» RECORDS SHOWN
(* ===== verification/Json.v ===== *)
(** * encoding/json, as the source uses it

    Decoded values ([any]), a scanner and decoder for JSON text, and the
    encoder with sorted keys and no HTML escaping.  The scanner is a state
    machine over the bytes and the decoder a pushdown machine over the tokens,
    so both are structurally recursive and need no fuel.  A number keeps its
    literal text; whether a literal is in the range of a float64 is the one
    test left to a parameter. *)

From S2P Require Import Prelude GoStd.

Open Scope string_scope.
Open Scope Z_scope.
Open Scope list_scope.

(** A Go value of type [any]: what encoding/json decodes to, plus the
    [[]string] a Go caller may pass.  An object is its entries in key order,
    the canonical form of a Go map. *)
Inductive any :=
  | ANil
  | ABool (b : bool)
  | ANum (lit : string)
  | AStr (s : string)
  | AStrs (l : list string)
  | AArr (l : list any)
  | AObj (l : list (string * any)).

Section any_ind.
Variable P : any → Prop.
Hypothesis Hnil : P ANil.
Hypothesis Hbool : ∀ b, P (ABool b).
Hypothesis Hnum : ∀ n, P (ANum n).
Hypothesis Hstr : ∀ s, P (AStr s).
Hypothesis Hstrs : ∀ l, P (AStrs l).
Hypothesis Harr : ∀ l, Forall P l → P (AArr l).
Hypothesis Hobj : ∀ l, Forall (λ kv, P (snd kv)) l → P (AObj l).

(** Induction through the nested lists. *)
Fixpoint any_nested_ind (v : any) : P v :=
  match v with
  | ANil => Hnil
  | ABool b => Hbool b
  | ANum n => Hnum n
  | AStr s => Hstr s
  | AStrs l => Hstrs l
  | AArr l => Harr l ((fix go l : Forall P l := match l with
      | [] => @List.Forall_nil _ P
      | x :: l => @List.Forall_cons _ P x l (any_nested_ind x) (go l) end) l)
  | AObj l => Hobj l ((fix go l : Forall (λ kv, P (snd kv)) l := match l with
      | [] => @List.Forall_nil _ _
      | x :: l => @List.Forall_cons _ _ x l (any_nested_ind (snd x)) (go l) end) l)
  end.
End any_ind.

» PROBLEM REQUIREMENTS
Take the listing above and repeat exactly the lines from the one containing "(l : list string)" through the one containing "Hypothesis Harr : ∀", both included.

» WRITTEN RESPONSE
  | AStrs (l : list string)
  | AArr (l : list any)
  | AObj (l : list (string * any)).

Section any_ind.
Variable P : any → Prop.
Hypothesis Hnil : P ANil.
Hypothesis Hbool : ∀ b, P (ABool b).
Hypothesis Hnum : ∀ n, P (ANum n).
Hypothesis Hstr : ∀ s, P (AStr s).
Hypothesis Hstrs : ∀ l, P (AStrs l).
Hypothesis Harr : ∀ l, Forall P l → P (AArr l).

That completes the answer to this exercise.